# Work required
Copy out exactly the lines below that run from the one holding "that is [None] takes its default. *)" to the one holding "Hwf eq_refl _))) _", keeping both of those lines and no others.

Saved entries:
________________________________________

(** The copy of a job through [serialize] and [unserialize]. *)
Lemma serialize_copy (self : job) :
  In (cls self) [UrlJob; BrowserJob; ShellJob] ->
  (forall k, In k (__required__ (cls self)) -> truthy (getattr self k) = true) ->
  unserialize JobBase_subclasses (serialize self)
  = Return {| cls := cls self; attrs := to_dict self |}.
Proof.
  intros Hcls Hreq.
  assert (Hc : compat (serialize self) = to_dict self).
  { rewrite serialize_cons. unfold compat, rewrite_navigate.
    assert (Hnav : truthy (get_or_None "navigate"
                             (("kind", VStr (__kind__ (cls self))) :: to_dict self))
                   && negb (truthy (get_or_None "use_browser"
                             (("kind", VStr (__kind__ (cls self))) :: to_dict self)))
                   = false).
    { unfold get_or_None, get_or. simpl.
      fold (get_or "navigate" VNone (to_dict self)).
      fold (get_or "use_browser" VNone (to_dict self)).
      fold (get_or_None "navigate" (to_dict self)).
      fold (get_or_None "use_browser" (to_dict self)).
      rewrite !get_to_dict.
      simpl in Hcls. destruct Hcls as [E|[E|[E|[]]]]; rewrite <- E in *; simpl;
        try reflexivity.
      rewrite (Hreq "use_browser") by (simpl; auto). apply andb_false_r. }
    rewrite Hnav. reflexivity. }
  assert (Hsel : job_subclass JobBase_subclasses (to_dict self) = Return (cls self)).
  { rewrite job_subclass_cases, !get_to_dict.
    simpl in Hcls. destruct Hcls as [E|[E|[E|[]]]]; rewrite <- E in *; simpl.
    - now rewrite (Hreq "url") by (simpl; auto).
    - now rewrite (Hreq "url"), (Hreq "use_browser") by (simpl; auto).
    - now rewrite (Hreq "command") by (simpl; auto). }
  assert (Hstrip : remove_extra_required JobBase_subclasses (cls self) (to_dict self)
                   = to_dict self).
  { assert (P : forall k,
              mem k (__required__ (cls self) ++ __optional__ (cls self)) = false ->
              pop k (to_dict self) = to_dict self).
    { intros k Hk. apply pop_absent. now rewrite to_dict_lookup, Hk. }
    unfold remove_extra_required.
    simpl in Hcls. destruct Hcls as [E|[E|[E|[]]]]; rewrite <- E in *; simpl;
      now rewrite !P by reflexivity. }
  unfold unserialize. rewrite Hc, Hsel. simpl. rewrite Hstrip.
  rewrite from_dict_spec.
  + destruct (find _ (keys (to_dict self))) as [k|] eqn:Ef; [|reflexivity].
    apply find_some in Ef. destruct Ef as [Hin Hk]. exfalso.
    apply In_keys_lookup in Hin. destruct Hin as [v Hv].
    rewrite to_dict_lookup in Hv. apply negb_true_iff in Hk. simpl in Hk.
    rewrite Hk in Hv. discriminate.
  + apply to_dict_wf.
  + intros k Hk. unfold contains. rewrite to_dict_lookup.
    assert (Hm : mem k (__required__ (cls self) ++ __optional__ (cls self)) = true)
      by (apply mem_In, in_or_app; now left).
    simpl. rewrite Hm, (truthy_is_not_None _ (Hreq k Hk)). reflexivity.
Qed.

(** The copy that [with_defaults] works on: a job of one of the three
    variants with truthy required directives goes unchanged through
    [serialize] and [unserialize], but that the copy holds the directives of
    [to_dict] only; a declared directive that is not [None] reads the same on
    the copy. *)
Theorem unserialize_serialize (self : job) :
  In (cls self) [UrlJob; BrowserJob; ShellJob] ->
  (forall k, In k (__required__ (cls self)) -> truthy (getattr self k) = true) ->
  unserialize JobBase_subclasses (serialize self)
  = Return {| cls := cls self; attrs := to_dict self |}
  /\ (forall k, In k (__required__ (cls self) ++ __optional__ (cls self)) ->
      getattr self k <> VNone ->
      getattr {| cls := cls self; attrs := to_dict self |} k = getattr self k).
Proof.
  intros Hcls Hreq. split.
  - now apply serialize_copy.
  - intros k Hk Hn. unfold getattr at 1. simpl. rewrite to_dict_lookup.
    apply mem_In in Hk. rewrite Hk.
    destruct (getattr self k) eqn:E; try reflexivity. congruence.
Qed.

Lemma unserialize_serialize_witness :
  let self :=
    {| cls := BrowserJob;
       attrs := [("name", VStr "Example"); ("url", VStr "https://example.org/");
                 ("use_browser", VBool true); ("note", VNone)] |} in
  In (cls self) [UrlJob; BrowserJob; ShellJob]
  /\ to_dict self
     = [("url", VStr "https://example.org/"); ("use_browser", VBool true);
        ("block_elements", VList []); ("chromium_revision", VInt 0);
        ("user_visible_url", VStr ""); ("index_number", VInt 0);
        ("name", VStr "Example"); ("diff_filter", VList []); ("filter", VList [])]
  /\ unserialize JobBase_subclasses (serialize self)
     = Return {| cls := cls self; attrs := to_dict self |}.
Proof.
  intros self.
  assert (Hcls : In (cls self) [UrlJob; BrowserJob; ShellJob]) by (simpl; auto).
  split; [exact Hcls|]. split; [reflexivity|].
  refine (proj1 (unserialize_serialize self Hcls _)).
  intros k [<-|[<-|[]]]; reflexivity.
Defined.

(** ** Defaults from the configuration *)

Lemma cls_set_default self key v : cls (set_default self key v) = cls self.
Proof.
  unfold set_default. destruct (mem key _); [|reflexivity].
  destruct (negb _); [reflexivity|].
  destruct v; try reflexivity. now destruct (getattr self key).
Qed.

Lemma getattr_set_default_neq self key v k :
  key <> k -> getattr (set_default self key v) k = getattr self k.
Proof.
  intros H. unfold set_default. destruct (mem key _); [|reflexivity].
  destruct (negb _); [now apply getattr_setattr_neq|].
  destruct v; try reflexivity.
  destruct (getattr self key); try reflexivity; now apply getattr_setattr_neq.
Qed.

Lemma getattr_set_default_eq self key v :
  getattr (set_default self key v) key = defaulted (cls self) key (getattr self key) v.
Proof.
  unfold set_default, defaulted. destruct (mem key _); [|reflexivity].
  destruct (negb _); [now apply getattr_setattr_eq|].
  destruct v; try reflexivity.
  destruct (getattr self key) eqn:E; simpl; rewrite ?E; try reflexivity;
    now rewrite getattr_setattr_eq.
Qed.

(** The loop over the defaults decides each directive by the default of its
    own key alone. *)
Lemma set_defaults_fold (defaults : dict) self k :
  dict_wf defaults ->
  let self' := fold_left (fun self kv => set_default self (fst kv) (snd kv)) defaults self in
  cls self' = cls self
  /\ getattr self' k = match lookup k defaults with
                       | Some v => defaulted (cls self) k (getattr self k) v
                       | None => getattr self k
                       end.
Proof.
  revert self. induction defaults as [|[k0 v0] defaults IH]; intros self Hwf; simpl.
  - now split.
  - inversion Hwf as [|? ? Hnot Hwf']; subst.
    destruct (IH (set_default self k0 v0) Hwf') as [Hc Hg]. simpl in *.
    rewrite Hc, Hg, cls_set_default. split; [reflexivity|].
    destruct (String.eqb_spec k k0) as [->|Hne].
    + assert (E : lookup k0 defaults = None) by now apply lookup_None.
      rewrite E. apply getattr_set_default_eq.
    + rewrite getattr_set_default_neq by congruence. reflexivity.
Qed.

(** [_set_defaults] fills in what is [None], and nothing else of what is not
    a mapping: a directive other than [headers] that the class does not list
    as optional, or that has a value which is neither [None] nor a mapping,
    or for which there is no default, is left as it is; an optional directive
    that is [None] takes its default. *)
Theorem _set_defaults_fills_None (self self' : job) (defaults : dict) (k : string) :
  dict_wf defaults ->
  _set_defaults self (VDict defaults) = Return self' ->
  k <> "headers" ->
  cls self' = cls self
  /\ (mem k (__optional__ (cls self)) = false -> getattr self' k = getattr self k)
  /\ (getattr self k <> VNone -> is_mapping (getattr self k) = false ->
      getattr self' k = getattr self k)
  /\ (lookup k defaults = None -> getattr self' k = getattr self k)
  /\ (forall v, mem k (__optional__ (cls self)) = true -> getattr self k = VNone ->
      lookup k defaults = Some v -> getattr self' k = v).
Proof.
  intros Hwf H Hk. unfold _set_defaults in H.
  destruct (CaseInsensitiveDict (getattr self "headers")) as [headers|e]; [|discriminate].
  simpl in H. injection H as <-.
  set (self0 := setattr self "headers" (VCIDict headers)).
  destruct (set_defaults_fold defaults self0 k Hwf) as [Hc Hg].
  assert (H0 : getattr self0 k = getattr self k)
    by (apply getattr_setattr_neq; congruence).
  rewrite Hc, Hg, H0. change (cls self0) with (cls self).
  split; [reflexivity|]. unfold defaulted. repeat split.
  - intros Hm. rewrite Hm. now destruct (lookup k defaults).
  - intros Hn Hmap. destruct (lookup k defaults) as [v|]; [|reflexivity].
    destruct (mem k _); [|reflexivity]. rewrite Hmap.
    destruct (getattr self k); try congruence; simpl; now destruct v.
  - now intros ->.
  - intros v Hm Hn Hv. now rewrite Hv, Hm, Hn.
Qed.

Lemma _set_defaults_fills_None_witness :
  let self :=
    {| cls := UrlJob;
       attrs := [("url", VStr "https://example.org/"); ("timeout", VInt 5)] |} in
  let defaults := [("timeout", VInt 30); ("method", VStr "HEAD"); ("url", VStr "")] in
  exists self',
    _set_defaults self (VDict defaults) = Return self'
    /\ getattr self' "timeout" = VInt 5
    /\ getattr self' "method" = VStr "HEAD"
    /\ getattr self' "url" = VStr "https://example.org/".
Proof.
  intros self defaults. eexists. split; [reflexivity|].
  assert (Hwf : dict_wf defaults) by (repeat constructor; simpl; intuition discriminate).
  split; [|split].
  - refine (proj1 (proj2 (proj2 (_set_defaults_fills_None self _ defaults "timeout"
                                   Hwf eq_refl _))) _ _); [discriminate..|reflexivity].
  - refine (proj2 (proj2 (proj2 (proj2 (_set_defaults_fills_None self _ defaults "method"
                                          Hwf eq_refl _)))) _ _ _ _);
      [discriminate | reflexivity..].
  - refine (proj1 (proj2 (_set_defaults_fills_None self _ defaults "url"
                            Hwf eq_refl _)) _); [discriminate | reflexivity].
Defined.

Lemma ci_lookup_setitem_same {V} k h (v : V) d :
  lower k = lower h -> ci_lookup h (ci_setitem k v d) = Some v.
Proof.
  intros E. unfold ci_lookup, ci_setitem. now rewrite <- E, lookup_setitem_eq.
Qed.

Lemma merge_headers_lookup (sub : dict) (d : ci_store value) h :
  ci_lookup h (fold_left (fun d kv => if ci_contains (fst kv) d then d
                                      else ci_setitem (fst kv) (snd kv) d) sub d)
  = match ci_lookup h d with
    | Some x => Some x
    | None => option_map snd
                (find (fun kv => String.eqb (lower (fst kv)) (lower h)) sub)
    end.
Proof.
  revert d. induction sub as [|[k v] sub IH]; intros d; simpl.
  - now destruct (ci_lookup h d).
  - rewrite IH. destruct (String.eqb_spec (lower k) (lower h)) as [E|Hne].
    + unfold ci_contains, contains.
      destruct (lookup (lower k) d) as [x|] eqn:El.
      * unfold ci_lookup. rewrite <- E, El. reflexivity.
      * rewrite (ci_lookup_setitem_same k h v d E).
        unfold ci_lookup. rewrite <- E, El. reflexivity.
    + destruct (ci_contains k d); [reflexivity|].
      now rewrite ci_lookup_setitem_neq.
Qed.

(** Default headers are merged header by header, whatever the case of the
    names: a header of the job keeps its value, and a header that the job
    lacks takes the value of the first default header of that name. *)
Theorem _set_defaults_headers (self self' : job) (defaults sub : dict)
  (own : ci_store value) (h : string) :
  dict_wf defaults ->
  mem "headers" (__optional__ (cls self)) = true ->
  CaseInsensitiveDict (getattr self "headers") = Return own ->
  lookup "headers" defaults = Some (VDict sub) ->
  _set_defaults self (VDict defaults) = Return self' ->
  ci_lookup h (self_headers self')
  = match ci_lookup h own with
    | Some x => Some x
    | None => option_map snd
                (find (fun kv => String.eqb (lower (fst kv)) (lower h)) sub)
    end.
Proof.
  intros Hwf Hm Hown Hsub H. unfold _set_defaults in H. rewrite Hown in H.
  simpl in H. injection H as <-.
  set (self0 := setattr self "headers" (VCIDict own)).
  destruct (set_defaults_fold defaults self0 "headers" Hwf) as [_ Hg].
  unfold self_headers. rewrite Hg, Hsub.
  change (cls self0) with (cls self). unfold defaulted. rewrite Hm.
  unfold self0. rewrite getattr_setattr_eq. simpl.
  apply merge_headers_lookup.
Qed.

Lemma _set_defaults_headers_witness :
  let self :=
    {| cls := UrlJob;
       attrs := [("url", VStr "https://example.org/");
                 ("headers", VDict [("accept", VStr "text/html")])] |} in
  let sub := [("Accept", VStr "*/*"); ("Accept-Language", VStr "en")] in
  let defaults := [("headers", VDict sub)] in
  exists self',
    _set_defaults self (VDict defaults) = Return self'
    /\ ci_lookup "Accept" (self_headers self') = Some (VStr "text/html")
    /\ ci_lookup "accept-language" (self_headers self') = Some (VStr "en").
Proof.
  intros self sub defaults. eexists. split; [reflexivity|].
  assert (Hwf : dict_wf defaults) by (repeat constructor; simpl; tauto).
  split.
  - exact (_set_defaults_headers self _ defaults sub _ "Accept" Hwf eq_refl eq_refl
             eq_refl eq_refl).
  - exact (_set_defaults_headers self _ defaults sub _ "accept-language" Hwf eq_refl
             eq_refl eq_refl eq_refl).
Defined.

________________________________________

# Output below
    that is [None] takes its default. *)
Theorem _set_defaults_fills_None (self self' : job) (defaults : dict) (k : string) :
  dict_wf defaults ->
  _set_defaults self (VDict defaults) = Return self' ->
  k <> "headers" ->
  cls self' = cls self
  /\ (mem k (__optional__ (cls self)) = false -> getattr self' k = getattr self k)
  /\ (getattr self k <> VNone -> is_mapping (getattr self k) = false ->
      getattr self' k = getattr self k)
  /\ (lookup k defaults = None -> getattr self' k = getattr self k)
  /\ (forall v, mem k (__optional__ (cls self)) = true -> getattr self k = VNone ->
      lookup k defaults = Some v -> getattr self' k = v).
Proof.
  intros Hwf H Hk. unfold _set_defaults in H.
  destruct (CaseInsensitiveDict (getattr self "headers")) as [headers|e]; [|discriminate].
  simpl in H. injection H as <-.
  set (self0 := setattr self "headers" (VCIDict headers)).
  destruct (set_defaults_fold defaults self0 k Hwf) as [Hc Hg].
  assert (H0 : getattr self0 k = getattr self k)
    by (apply getattr_setattr_neq; congruence).
  rewrite Hc, Hg, H0. change (cls self0) with (cls self).
  split; [reflexivity|]. unfold defaulted. repeat split.
  - intros Hm. rewrite Hm. now destruct (lookup k defaults).
  - intros Hn Hmap. destruct (lookup k defaults) as [v|]; [|reflexivity].
    destruct (mem k _); [|reflexivity]. rewrite Hmap.
    destruct (getattr self k); try congruence; simpl; now destruct v.
  - now intros ->.
  - intros v Hm Hn Hv. now rewrite Hv, Hm, Hn.
Qed.

Lemma _set_defaults_fills_None_witness :
  let self :=
    {| cls := UrlJob;
       attrs := [("url", VStr "https://example.org/"); ("timeout", VInt 5)] |} in
  let defaults := [("timeout", VInt 30); ("method", VStr "HEAD"); ("url", VStr "")] in
  exists self',
    _set_defaults self (VDict defaults) = Return self'
    /\ getattr self' "timeout" = VInt 5
    /\ getattr self' "method" = VStr "HEAD"
    /\ getattr self' "url" = VStr "https://example.org/".
Proof.
  intros self defaults. eexists. split; [reflexivity|].
  assert (Hwf : dict_wf defaults) by (repeat constructor; simpl; intuition discriminate).
  split; [|split].
  - refine (proj1 (proj2 (proj2 (_set_defaults_fills_None self _ defaults "timeout"
                                   Hwf eq_refl _))) _ _); [discriminate..|reflexivity].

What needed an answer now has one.